• _Try it_
If a line includes "reflexivity", copy it out of the entries.

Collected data
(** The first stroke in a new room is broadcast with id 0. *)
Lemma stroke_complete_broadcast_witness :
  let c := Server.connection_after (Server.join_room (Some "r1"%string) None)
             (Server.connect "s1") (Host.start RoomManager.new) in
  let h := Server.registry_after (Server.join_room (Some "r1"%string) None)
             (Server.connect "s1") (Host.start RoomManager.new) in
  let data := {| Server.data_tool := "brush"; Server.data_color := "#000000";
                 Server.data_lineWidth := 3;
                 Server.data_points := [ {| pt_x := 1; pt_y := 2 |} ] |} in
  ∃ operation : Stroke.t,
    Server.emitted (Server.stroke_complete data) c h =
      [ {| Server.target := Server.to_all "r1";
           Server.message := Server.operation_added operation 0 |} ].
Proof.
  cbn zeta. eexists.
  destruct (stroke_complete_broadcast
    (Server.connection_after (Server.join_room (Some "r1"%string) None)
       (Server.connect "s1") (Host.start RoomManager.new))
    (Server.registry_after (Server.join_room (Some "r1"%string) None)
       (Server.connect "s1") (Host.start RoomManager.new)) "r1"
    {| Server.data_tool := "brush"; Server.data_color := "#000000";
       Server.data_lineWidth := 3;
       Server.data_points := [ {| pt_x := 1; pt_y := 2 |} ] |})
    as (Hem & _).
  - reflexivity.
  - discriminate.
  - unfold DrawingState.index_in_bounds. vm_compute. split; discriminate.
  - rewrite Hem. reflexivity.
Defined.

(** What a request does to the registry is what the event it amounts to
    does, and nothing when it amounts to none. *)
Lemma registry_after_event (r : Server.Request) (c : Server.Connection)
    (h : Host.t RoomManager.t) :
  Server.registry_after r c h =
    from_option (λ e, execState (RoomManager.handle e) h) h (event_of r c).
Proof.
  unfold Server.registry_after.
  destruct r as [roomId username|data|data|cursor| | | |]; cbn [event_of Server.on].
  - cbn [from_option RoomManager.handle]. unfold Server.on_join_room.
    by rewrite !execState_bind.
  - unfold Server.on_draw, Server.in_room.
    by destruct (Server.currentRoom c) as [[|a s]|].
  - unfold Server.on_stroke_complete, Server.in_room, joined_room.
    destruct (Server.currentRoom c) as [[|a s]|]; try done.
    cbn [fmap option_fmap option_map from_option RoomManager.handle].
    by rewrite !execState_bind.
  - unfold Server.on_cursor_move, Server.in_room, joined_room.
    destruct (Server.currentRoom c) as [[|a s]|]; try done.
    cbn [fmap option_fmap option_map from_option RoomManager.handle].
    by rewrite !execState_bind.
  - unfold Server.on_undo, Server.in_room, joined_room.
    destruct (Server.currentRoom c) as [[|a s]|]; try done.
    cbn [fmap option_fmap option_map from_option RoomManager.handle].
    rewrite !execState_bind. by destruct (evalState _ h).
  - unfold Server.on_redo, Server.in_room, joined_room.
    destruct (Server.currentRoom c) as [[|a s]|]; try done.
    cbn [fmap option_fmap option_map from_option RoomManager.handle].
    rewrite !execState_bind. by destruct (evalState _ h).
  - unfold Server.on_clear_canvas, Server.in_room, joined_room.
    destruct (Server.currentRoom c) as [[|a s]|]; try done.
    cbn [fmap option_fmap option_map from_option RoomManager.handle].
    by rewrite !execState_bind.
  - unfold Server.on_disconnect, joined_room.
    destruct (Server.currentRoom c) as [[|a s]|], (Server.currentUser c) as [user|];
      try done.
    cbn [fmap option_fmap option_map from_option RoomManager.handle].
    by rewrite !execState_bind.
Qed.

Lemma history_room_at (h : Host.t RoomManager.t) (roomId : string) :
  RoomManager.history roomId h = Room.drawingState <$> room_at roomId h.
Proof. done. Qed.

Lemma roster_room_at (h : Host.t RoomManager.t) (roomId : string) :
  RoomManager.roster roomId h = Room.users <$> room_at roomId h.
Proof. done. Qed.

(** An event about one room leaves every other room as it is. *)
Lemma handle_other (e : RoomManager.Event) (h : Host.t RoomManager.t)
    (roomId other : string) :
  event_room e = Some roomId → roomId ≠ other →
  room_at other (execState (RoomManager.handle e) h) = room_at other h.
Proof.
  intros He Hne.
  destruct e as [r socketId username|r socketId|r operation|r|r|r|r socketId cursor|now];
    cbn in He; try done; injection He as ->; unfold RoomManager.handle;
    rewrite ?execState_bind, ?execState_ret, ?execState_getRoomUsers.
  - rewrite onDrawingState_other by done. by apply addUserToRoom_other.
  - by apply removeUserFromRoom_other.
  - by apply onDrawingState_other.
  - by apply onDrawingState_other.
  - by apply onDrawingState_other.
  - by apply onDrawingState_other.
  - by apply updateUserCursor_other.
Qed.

• _Result of the exercise_
  - reflexivity.
  - rewrite Hem. reflexivity.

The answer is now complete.